BEGIN Data section
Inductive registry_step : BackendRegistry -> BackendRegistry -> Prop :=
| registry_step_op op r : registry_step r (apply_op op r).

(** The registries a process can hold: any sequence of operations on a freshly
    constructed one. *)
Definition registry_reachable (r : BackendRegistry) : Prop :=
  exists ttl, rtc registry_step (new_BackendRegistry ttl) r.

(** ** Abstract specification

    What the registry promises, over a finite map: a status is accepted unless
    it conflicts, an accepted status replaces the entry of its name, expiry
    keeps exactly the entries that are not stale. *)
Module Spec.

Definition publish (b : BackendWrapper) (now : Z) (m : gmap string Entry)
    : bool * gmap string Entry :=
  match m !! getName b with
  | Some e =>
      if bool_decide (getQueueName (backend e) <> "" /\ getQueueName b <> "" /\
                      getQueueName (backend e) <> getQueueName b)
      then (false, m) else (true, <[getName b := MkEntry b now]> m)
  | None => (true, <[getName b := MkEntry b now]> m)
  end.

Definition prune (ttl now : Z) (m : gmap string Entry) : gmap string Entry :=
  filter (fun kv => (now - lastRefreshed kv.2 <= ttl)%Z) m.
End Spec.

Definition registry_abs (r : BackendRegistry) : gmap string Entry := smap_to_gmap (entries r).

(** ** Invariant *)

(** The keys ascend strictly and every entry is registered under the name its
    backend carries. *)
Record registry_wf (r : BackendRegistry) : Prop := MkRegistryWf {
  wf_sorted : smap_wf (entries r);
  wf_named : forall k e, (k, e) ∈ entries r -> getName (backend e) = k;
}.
END Data section
BEGIN Data section
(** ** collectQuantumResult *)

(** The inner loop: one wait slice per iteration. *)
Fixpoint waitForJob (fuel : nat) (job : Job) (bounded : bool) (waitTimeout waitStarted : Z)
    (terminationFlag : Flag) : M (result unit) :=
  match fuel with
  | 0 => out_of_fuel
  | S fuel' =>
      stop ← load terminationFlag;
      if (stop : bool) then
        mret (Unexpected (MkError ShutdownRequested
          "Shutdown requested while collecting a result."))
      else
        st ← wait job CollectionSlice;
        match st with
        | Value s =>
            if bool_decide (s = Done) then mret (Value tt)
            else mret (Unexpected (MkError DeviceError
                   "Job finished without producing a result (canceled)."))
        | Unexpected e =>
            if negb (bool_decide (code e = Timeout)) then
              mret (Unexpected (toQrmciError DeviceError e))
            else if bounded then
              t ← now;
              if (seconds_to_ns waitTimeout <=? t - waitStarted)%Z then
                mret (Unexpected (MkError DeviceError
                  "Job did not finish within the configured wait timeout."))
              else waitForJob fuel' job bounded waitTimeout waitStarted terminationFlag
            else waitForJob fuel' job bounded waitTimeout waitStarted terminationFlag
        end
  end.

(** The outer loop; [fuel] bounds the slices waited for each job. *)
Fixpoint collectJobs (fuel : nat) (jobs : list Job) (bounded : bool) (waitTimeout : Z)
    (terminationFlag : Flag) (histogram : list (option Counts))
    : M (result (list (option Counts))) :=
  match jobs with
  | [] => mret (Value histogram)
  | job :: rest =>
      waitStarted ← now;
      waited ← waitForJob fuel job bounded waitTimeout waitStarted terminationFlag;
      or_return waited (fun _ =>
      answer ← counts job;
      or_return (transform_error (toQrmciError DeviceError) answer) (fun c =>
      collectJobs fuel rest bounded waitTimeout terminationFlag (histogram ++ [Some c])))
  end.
END Data section
BEGIN Data section
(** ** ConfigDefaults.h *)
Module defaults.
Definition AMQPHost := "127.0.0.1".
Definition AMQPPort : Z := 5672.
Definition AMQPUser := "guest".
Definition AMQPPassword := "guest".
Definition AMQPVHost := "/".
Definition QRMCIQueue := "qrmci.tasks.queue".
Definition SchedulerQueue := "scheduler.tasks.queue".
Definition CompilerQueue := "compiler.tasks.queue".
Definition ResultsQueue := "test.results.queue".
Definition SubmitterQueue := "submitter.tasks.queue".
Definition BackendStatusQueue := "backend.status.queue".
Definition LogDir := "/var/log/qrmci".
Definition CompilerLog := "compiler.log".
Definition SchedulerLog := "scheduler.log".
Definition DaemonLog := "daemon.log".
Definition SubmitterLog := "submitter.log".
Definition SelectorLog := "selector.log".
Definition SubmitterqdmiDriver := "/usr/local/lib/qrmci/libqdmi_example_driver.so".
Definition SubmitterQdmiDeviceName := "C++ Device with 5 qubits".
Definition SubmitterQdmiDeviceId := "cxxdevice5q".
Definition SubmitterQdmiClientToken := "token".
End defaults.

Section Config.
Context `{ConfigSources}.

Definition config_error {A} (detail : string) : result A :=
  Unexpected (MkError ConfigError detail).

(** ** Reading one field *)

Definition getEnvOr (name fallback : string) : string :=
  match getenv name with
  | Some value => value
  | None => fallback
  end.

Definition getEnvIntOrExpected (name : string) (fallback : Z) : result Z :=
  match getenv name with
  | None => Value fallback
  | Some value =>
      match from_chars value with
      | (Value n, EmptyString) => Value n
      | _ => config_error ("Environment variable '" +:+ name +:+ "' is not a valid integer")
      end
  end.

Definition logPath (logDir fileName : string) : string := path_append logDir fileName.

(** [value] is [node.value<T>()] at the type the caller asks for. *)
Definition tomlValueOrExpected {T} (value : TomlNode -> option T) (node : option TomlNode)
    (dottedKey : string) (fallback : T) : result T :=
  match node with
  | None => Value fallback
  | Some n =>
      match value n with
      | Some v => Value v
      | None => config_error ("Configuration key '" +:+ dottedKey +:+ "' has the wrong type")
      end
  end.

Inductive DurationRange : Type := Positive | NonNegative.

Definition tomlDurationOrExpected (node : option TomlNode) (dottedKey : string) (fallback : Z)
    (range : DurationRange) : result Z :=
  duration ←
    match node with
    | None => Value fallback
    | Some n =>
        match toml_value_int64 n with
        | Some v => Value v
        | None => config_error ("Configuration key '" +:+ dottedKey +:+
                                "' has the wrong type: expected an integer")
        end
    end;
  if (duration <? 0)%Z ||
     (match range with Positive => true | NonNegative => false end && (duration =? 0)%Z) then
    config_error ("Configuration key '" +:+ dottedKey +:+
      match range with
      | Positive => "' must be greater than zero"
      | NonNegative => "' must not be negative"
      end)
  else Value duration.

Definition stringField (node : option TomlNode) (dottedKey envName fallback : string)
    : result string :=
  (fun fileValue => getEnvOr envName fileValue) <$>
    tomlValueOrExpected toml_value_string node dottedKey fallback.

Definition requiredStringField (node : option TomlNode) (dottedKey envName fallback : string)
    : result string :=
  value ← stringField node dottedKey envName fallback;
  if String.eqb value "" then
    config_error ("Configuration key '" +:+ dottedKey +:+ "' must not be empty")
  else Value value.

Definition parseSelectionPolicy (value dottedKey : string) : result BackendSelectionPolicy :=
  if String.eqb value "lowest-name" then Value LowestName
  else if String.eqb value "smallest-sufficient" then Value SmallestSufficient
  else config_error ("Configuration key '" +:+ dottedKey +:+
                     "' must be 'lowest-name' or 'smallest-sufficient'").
END Data section
About this task:
Starting at the line that has "Definition parseSelectionPolicy (value" and ending at the line that has "must be 'lowest-name'", please write out the lines above exactly, leaving out all others.

Reply:
Definition parseSelectionPolicy (value dottedKey : string) : result BackendSelectionPolicy :=
  if String.eqb value "lowest-name" then Value LowestName
  else if String.eqb value "smallest-sufficient" then Value SmallestSufficient
  else config_error ("Configuration key '" +:+ dottedKey +:+
                     "' must be 'lowest-name' or 'smallest-sufficient'").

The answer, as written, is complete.